20th Century Classroom

USA 1960’s typical classroom – teacher-centered, fragmented curriculum, students working in isolation, memorizing facts.


Focus: memorization of discrete facts

Lessons focus on the lower level of Bloom’s Taxonomy – knowledge, comprehension and application.


Passive learning

Learners work in isolation – classroom within 4 walls

Teacher-centered: teacher is center of attention and provider of information

Little to no student freedom

“Discipline problems" – educators do not trust students and vice versa. No student motivation.

Fragmented curriculum

Grades averaged

Low expectations

Teacher is judge. No one else sees student work.

Curriculum/School is irrelevant and meaningless to the students.

Print is the primary vehicle of learning and assessment.

Diversity in students is ignored.

Literacy is the 3 R’s – reading, writing and math

Factory model, based upon the needs of employers for the Industrial Age of the 19th century. Scientific management.

Driven by the NCLB and standardized testing mania.

21st Century Classroom


Focus: what students Know, Can Do and Are Like after all the details are forgotten.

Learning is designed on upper levels of Blooms’ – synthesis, analysis and evaluation (and include lower levels as curriculum is designed down from the top.)


Active Learning

Learners work collaboratively with classmates and others around the world – the Global Classroom

Student-centered: teacher is facilitator/coach

Great deal of student freedom

No “discipline problems” – students and teachers have mutually respectful relationship as co-learners; students are highly motivated.

Integrated and Interdisciplinary curriculum

Grades based on what was learned

High expectations – “If it isn’t good it isn’t done.” We expect, and ensure, that all students succeed in learning at high levels. Some may go higher – we get out of their way to let them do that.

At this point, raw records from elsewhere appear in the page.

Lemma objTruthy_none (d : Dict) (k : jstring) :
  plainKey k = true -> dictGet d k = None -> objTruthy d k = None.
Proof.
  intros Hk Hd. unfold objTruthy, objGet.
  pose proof (@plainKey_proto k Hk) as Hp. apply jeqb_neq in Hp.
  rewrite Hp, Hd. unfold plainKey in Hk. apply negb_true_iff in Hk.
  rewrite Hk. reflexivity.
Qed.

Lemma objTruthy_inherited (d : Dict) (k : jstring) :
  In k prototypeNames -> dictGet d k = None ->
  objTruthy d k = Some (Inherited k).
Proof.
  intros Hin Hd. unfold objTruthy, objGet.
  destruct (jeqb k (s2j "__proto__")); [reflexivity |].
  rewrite Hd.
  assert (E : existsb (jeqb k) prototypeNames = true).
  { apply existsb_exists. exists k. split; [exact Hin | apply jeqb_refl]. }
  rewrite E. reflexivity.
Qed.

Lemma objTruthy_empty (d : Dict) (k : jstring) :
  k <> s2j "__proto__" -> dictGet d k = Some [] -> objTruthy d k = None.
Proof.
  intros Hk Hd. unfold objTruthy, objGet.
  apply jeqb_neq in Hk. rewrite Hk, Hd. reflexivity.
Qed.

(** C2, as amended.  The curated summary of a name is what the object of
    summaries holds, as a truthy value, under the lower-cased name or else,
    for a name with a slash, under the lower-cased part after the last
    slash.  The object is a plain one: under a key it holds a text of its
    own, when it has one that is not empty; or, having no text of its own
    there, what every object inherits under a name of
    [Object.prototype], [constructor] being one; or nothing.  The display
    resolver returns the curated summary when there is one; without one
    it returns the text [simpleTranslate] makes of a description that is
    not empty (keyword substitution for a description under 100 units that
    it changes, otherwise the marker before a description over 20 units,
    otherwise the description as it is) and the placeholder for an empty
    description; it never reads the translation cache.  The detail resolver returns what the display
    resolver returns whenever that is neither the raw description nor the
    placeholder, whatever the translation cache holds: a value inherited
    from [Object.prototype] too, and, without a curated summary, every
    text [simpleTranslate] changed.  Only when the display resolver
    returns the raw description or the placeholder (a curated summary that
    repeats one of them, or no curated summary and a description that
    [simpleTranslate] leaves as it is or that is empty) does the detail
    resolver go to the translation cache, for a description that is not
    empty.  Under a lower-cased name that is no name of
    [Object.prototype], as every name with a slash is, it returns the
    cached value; else the text of [simpleTranslate] when that differs
    from the description, and stores it in the cache; else the raw
    description, storing nothing.  For an empty description it returns
    the placeholder. *)
Theorem resolution_priority (w : World) (it : RepoInfo) :
  let n := name it in
  let d := description it in
  let summaries := projectSummariesCache w in
  let curated := curatedHit summaries n in
  let cached := dictTruthy (translationCache w) (toLowerCase n) in
  let display := getChineseSummary n d w in
  let detail := getDetailedDescription it w in
  (forall owner short,
     n = owner ++ 47%N :: short -> noSlash short = true ->
     curated = match objTruthy summaries (toLowerCase n) with
               | Some v => Some v
               | None => objTruthy summaries (toLowerCase short)
               end /\
     plainKey (toLowerCase n) = true) /\
  (noSlash n = true -> curated = objTruthy summaries (toLowerCase n)) /\
  (forall k v, k <> s2j "__proto__" -> dictGet summaries k = Some v ->
     objTruthy summaries k = if truthy v then Some (Str v) else None) /\
  (forall k, In k prototypeNames -> dictGet summaries k = None ->
     objTruthy summaries k = Some (Inherited k)) /\
  (forall k, plainKey k = true -> dictGet summaries k = None ->
     objTruthy summaries k = None) /\
  In (s2j "constructor") prototypeNames /\
  (forall v, curated = Some v -> display = (Returned v, w)) /\
  (curated = None -> d <> [] ->
   display = (Returned (Str (simpleTranslate d)), w)) /\
  (curated = None -> d = [] -> display = (Returned (Str noDescription), w)) /\
  (d <> [] ->
     simpleTranslate d
     = if (length d <? 100) && negb (jeqb (keywordPass d) d)
       then keywordPass d
       else if 20 <? length d then marker ++ d else d) /\
  (forall v, display = (Returned v, w) ->
     v <> Str d -> v <> Str noDescription -> detail = (Returned v, w)) /\
  (forall p, curated = Some (Inherited p) ->
     detail = (Returned (Inherited p), w)) /\
  (curated = None -> d <> [] -> simpleTranslate d <> d ->
   detail = (Returned (Str (simpleTranslate d)), w)) /\
  (forall v, display = (Returned v, w) ->
     v = Str d \/ v = Str noDescription ->
     (d = [] -> detail = (Returned (Str noDescription), w)) /\
     (d <> [] -> plainKey (toLowerCase n) = true ->
      (forall c, cached = Some c -> detail = (Returned (Str c), w)) /\
      (cached = None -> simpleTranslate d <> d ->
       detail
       = (Returned (Str (simpleTranslate d)),
          withTranslationCache
            (dictSet (translationCache w) (toLowerCase n) (simpleTranslate d))
            w)) /\
      (cached = None -> simpleTranslate d = d ->
       exists w', detail = (Returned (Str d), w') /\
                  translationCache w' = translationCache w))).
Proof.
  intros n d summaries curated cached display detail.
  assert (P4 : curated = None -> d <> [] ->
               display = (Returned (Str (simpleTranslate d)), w)).
  { intros Hc Hd. unfold display.
    rewrite (getChineseSummary_plain n d w Hc).
    apply truthy_nonempty in Hd. rewrite Hd. reflexivity. }
  assert (P7 : forall v, display = (Returned v, w) ->
                 v <> Str d -> v <> Str noDescription ->
                 detail = (Returned v, w)).
  { intros v Hv H1 H2. apply getDetailedDescription_summary; assumption. }
  assert (P3 : forall v, curated = Some v -> display = (Returned v, w)).
  { intros v Hc. unfold display. rewrite getChineseSummary_run.
    fold summaries. fold curated. rewrite Hc. reflexivity. }
  split; [| split; [| split; [| split; [| split; [| split; [| split; [| split;
    [| split; [| split; [| split; [| split; [| split]]]]]]]]]]]].
  - intros owner short Hn Hs. split.
    + unfold curated, curatedHit.
      destruct (objTruthy summaries (toLowerCase n)); [reflexivity |].
      rewrite Hn. destruct (split_last owner short Hs) as [L1 L2].
      apply Nat.ltb_lt in L1. rewrite L1, L2. reflexivity.
    + rewrite Hn. apply plainKey_slash.
  - intros Hs. unfold curated, curatedHit.
    destruct (objTruthy summaries (toLowerCase n)); [reflexivity |].
    rewrite (split_noSlash _ Hs). reflexivity.
  - intros k v Hk Hd. destruct v as [|c t].
    + apply objTruthy_empty; assumption.
    + apply objTruthy_own; [assumption | assumption | discriminate].
  - intros k. apply objTruthy_inherited.
  - intros k. apply objTruthy_none.
  - vm_compute. tauto.
  - exact P3.
  - exact P4.
  - intros Hc Hd. unfold display.
    rewrite (getChineseSummary_plain n d w Hc), Hd. reflexivity.
  - apply simpleTranslate_cases.
  - exact P7.
  - intros p Hc. apply P7; [apply P3; exact Hc | discriminate | discriminate].
  - intros Hc Hd Hs. apply P7; [apply P4; assumption | |].
    + intros E. inversion E. contradiction.
    + intros E. inversion E as [E'].
      destruct (simpleTranslate_proper Hd Hs) as [_ Q]. contradiction.
  - intros v Hv Hor.
    pose proof (getDetailedDescription_through it Hv Hor) as T.
    fold d n detail in T. split.
    + intros Hd. rewrite T, Hd. reflexivity.
    + intros Hd _.
      pose proof Hd as Ht. apply truthy_nonempty in Ht. rewrite Ht in T.
      split; [| split].
      * intros c Hh.
        rewrite T, (bind_run _ (@translateWithCache_hit n d c w Hd Hh)).
        apply dictTruthy_nonempty in Hh. destruct Hh as (x & t & ->).
        reflexivity.
      * intros Hm Hs.
        rewrite T, (bind_run _ (@translateWithCache_miss_changed n d w Hd Hm Hs)).
        destruct (simpleTranslate_proper Hd Hs) as [Q _].
        destruct (simpleTranslate d) as [|x t]; [contradiction |].
        reflexivity.
      * intros Hm Hs.
        rewrite T, (bind_run _ (@translateWithCache_miss_fixed n d w Hd Hm Hs)).
        eexists. split; [reflexivity |].
        destruct (openaiConfigured w); reflexivity.
Qed.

Self, Peer and Other assessments. Public audience, authentic assessments.

Curriculum is connected to students’ interests, experiences, talents and the real world.

Performances, projects and multiple forms of media are used for learning and assessment.

Curriculum and instruction address student diversity

Multiple literacies of the 21st century – aligned to living and working in a globalized new millennium.

Global model, based upon the needs of a globalized, high-tech society.

Standardized testing has its place. Education is not driven by the NCLB and standardized testing mania.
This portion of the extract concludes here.